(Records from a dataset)
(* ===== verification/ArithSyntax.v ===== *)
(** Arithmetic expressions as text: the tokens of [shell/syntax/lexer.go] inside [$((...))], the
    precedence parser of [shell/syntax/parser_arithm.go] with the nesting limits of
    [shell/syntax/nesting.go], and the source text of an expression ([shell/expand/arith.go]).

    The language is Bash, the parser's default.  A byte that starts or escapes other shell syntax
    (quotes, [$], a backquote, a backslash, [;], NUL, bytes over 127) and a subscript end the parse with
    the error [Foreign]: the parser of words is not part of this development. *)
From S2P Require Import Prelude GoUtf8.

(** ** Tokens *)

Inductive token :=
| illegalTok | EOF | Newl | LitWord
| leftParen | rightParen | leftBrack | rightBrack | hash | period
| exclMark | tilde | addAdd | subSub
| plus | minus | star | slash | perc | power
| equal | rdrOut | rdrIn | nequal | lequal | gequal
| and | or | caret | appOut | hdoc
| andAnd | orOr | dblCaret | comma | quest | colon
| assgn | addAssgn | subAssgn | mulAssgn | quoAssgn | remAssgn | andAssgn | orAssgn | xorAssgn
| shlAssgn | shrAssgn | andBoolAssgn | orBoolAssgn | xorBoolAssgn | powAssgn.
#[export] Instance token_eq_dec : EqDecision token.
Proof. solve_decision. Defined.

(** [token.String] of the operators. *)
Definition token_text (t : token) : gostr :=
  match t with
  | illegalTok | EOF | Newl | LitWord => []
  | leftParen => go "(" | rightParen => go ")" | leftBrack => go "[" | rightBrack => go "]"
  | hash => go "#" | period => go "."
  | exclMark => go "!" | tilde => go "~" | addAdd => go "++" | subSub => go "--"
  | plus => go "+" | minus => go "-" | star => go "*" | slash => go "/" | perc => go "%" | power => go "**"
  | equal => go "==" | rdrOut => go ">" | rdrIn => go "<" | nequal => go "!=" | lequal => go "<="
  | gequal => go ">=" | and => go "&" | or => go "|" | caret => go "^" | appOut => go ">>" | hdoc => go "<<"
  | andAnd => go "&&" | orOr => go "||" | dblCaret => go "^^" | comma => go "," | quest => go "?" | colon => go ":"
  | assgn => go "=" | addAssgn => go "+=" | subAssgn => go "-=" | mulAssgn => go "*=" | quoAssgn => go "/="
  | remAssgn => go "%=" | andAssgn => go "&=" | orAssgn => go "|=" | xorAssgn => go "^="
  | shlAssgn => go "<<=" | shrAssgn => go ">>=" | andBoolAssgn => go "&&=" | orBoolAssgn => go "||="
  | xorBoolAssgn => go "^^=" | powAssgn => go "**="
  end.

> **Task objective**
Print each line above exactly as it stands.

> **Solution to this problem**
(* ===== verification/ArithSyntax.v ===== *)
(** Arithmetic expressions as text: the tokens of [shell/syntax/lexer.go] inside [$((...))], the
    precedence parser of [shell/syntax/parser_arithm.go] with the nesting limits of
    [shell/syntax/nesting.go], and the source text of an expression ([shell/expand/arith.go]).

    The language is Bash, the parser's default.  A byte that starts or escapes other shell syntax
    (quotes, [$], a backquote, a backslash, [;], NUL, bytes over 127) and a subscript end the parse with
    the error [Foreign]: the parser of words is not part of this development. *)
From S2P Require Import Prelude GoUtf8.

(** ** Tokens *)

Inductive token :=
| illegalTok | EOF | Newl | LitWord
| leftParen | rightParen | leftBrack | rightBrack | hash | period
| exclMark | tilde | addAdd | subSub
| plus | minus | star | slash | perc | power
| equal | rdrOut | rdrIn | nequal | lequal | gequal
| and | or | caret | appOut | hdoc
| andAnd | orOr | dblCaret | comma | quest | colon
| assgn | addAssgn | subAssgn | mulAssgn | quoAssgn | remAssgn | andAssgn | orAssgn | xorAssgn
| shlAssgn | shrAssgn | andBoolAssgn | orBoolAssgn | xorBoolAssgn | powAssgn.
#[export] Instance token_eq_dec : EqDecision token.
Proof. solve_decision. Defined.

(** [token.String] of the operators. *)
Definition token_text (t : token) : gostr :=
  match t with
  | illegalTok | EOF | Newl | LitWord => []
  | leftParen => go "(" | rightParen => go ")" | leftBrack => go "[" | rightBrack => go "]"
  | hash => go "#" | period => go "."
  | exclMark => go "!" | tilde => go "~" | addAdd => go "++" | subSub => go "--"
  | plus => go "+" | minus => go "-" | star => go "*" | slash => go "/" | perc => go "%" | power => go "**"
  | equal => go "==" | rdrOut => go ">" | rdrIn => go "<" | nequal => go "!=" | lequal => go "<="
  | gequal => go ">=" | and => go "&" | or => go "|" | caret => go "^" | appOut => go ">>" | hdoc => go "<<"
  | andAnd => go "&&" | orOr => go "||" | dblCaret => go "^^" | comma => go "," | quest => go "?" | colon => go ":"
  | assgn => go "=" | addAssgn => go "+=" | subAssgn => go "-=" | mulAssgn => go "*=" | quoAssgn => go "/="
  | remAssgn => go "%=" | andAssgn => go "&=" | orAssgn => go "|=" | xorAssgn => go "^="
  | shlAssgn => go "<<=" | shrAssgn => go ">>=" | andBoolAssgn => go "&&=" | orBoolAssgn => go "||="
  | xorBoolAssgn => go "^^=" | powAssgn => go "**="
  end.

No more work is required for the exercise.